EXTRACTED RECORDS

(** * Verification of the chat orchestration loop of mundi.ai

    Shallow embedding of [src/routes/message_routes.py]: the Redis lock and
    cancellation flag, the PostgreSQL tables the loop reads and writes, the
    tool dispatch of [process_chat_interaction_task], the geoprocessing
    bridge [run_geoprocessing_tool] and the two HTTP entry points
    [send_map_message] and [cancel_map_message].

    Python code is modelled in a state-and-exception monad over a record
    [World] holding the Redis store and the tables.  Collaborators whose code
    lives in other modules (the language model client, the QGIS service, S3,
    DuckDB, the user's PostGIS databases, style validation) are fields of a
    record [Env] of oracles.

    Conventions.  Exceptions are modelled where the code raises or catches
    them and where Python or asyncpg raise on the shape of the arguments the
    model sent; a statement on the application's own database succeeds when
    its parameters are accepted.  Rows keep their insertion order, which is
    the [ORDER BY created_at] of the queries.  Text is ASCII.  A JSON object
    lists each key once.  Spans and the sleep at the start of the task have
    no effect on the state and are left out. *)

From Stdlib Require Import ZArith QArith.QArith_base Ascii String.
From stdpp Require Import base tactics option list strings gmap pretty.

Local Open Scope string_scope.
Local Open Scope list_scope.
#[local] Set Warnings "-register-all".

(** ** JSON values and the Python operations the code applies to them *)

(** The result of [json.loads]: numbers are kept as exact rationals. *)
Inductive json : Type :=
| JNull
| JBool (b : bool)
| JNum (q : Q)
| JStr (s : string)
| JArr (items : list json)
| JObj (fields : list (string * json)).

(** Exception classes that the code raises, catches or lets through. *)
Inductive ExnClass : Type :=
| HTTPException (status_code : nat)
| JSONDecodeError
| ValueError
| StyleValidationError
| RecoverableToolCallError (tool_call_id : string)
| UnsupportedAlgorithmError
| InvalidInputFormatError
| IndexError
| KeyError
| TypeError
| AttributeError
| UnboundLocalError
| DataError
| UniqueViolationError
| OtherException.

(** An exception object: its class and [str(e)] (for [HTTPException],
    [e.detail]). *)
Record Exn : Type := mkExn { exn_class : ExnClass; exn_str : string }.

TASK TO CARRY OUT
Copy every line above that holds the word "HTTPException".

YOUR SOLUTION
| HTTPException (status_code : nat)
(** An exception object: its class and [str(e)] (for [HTTPException],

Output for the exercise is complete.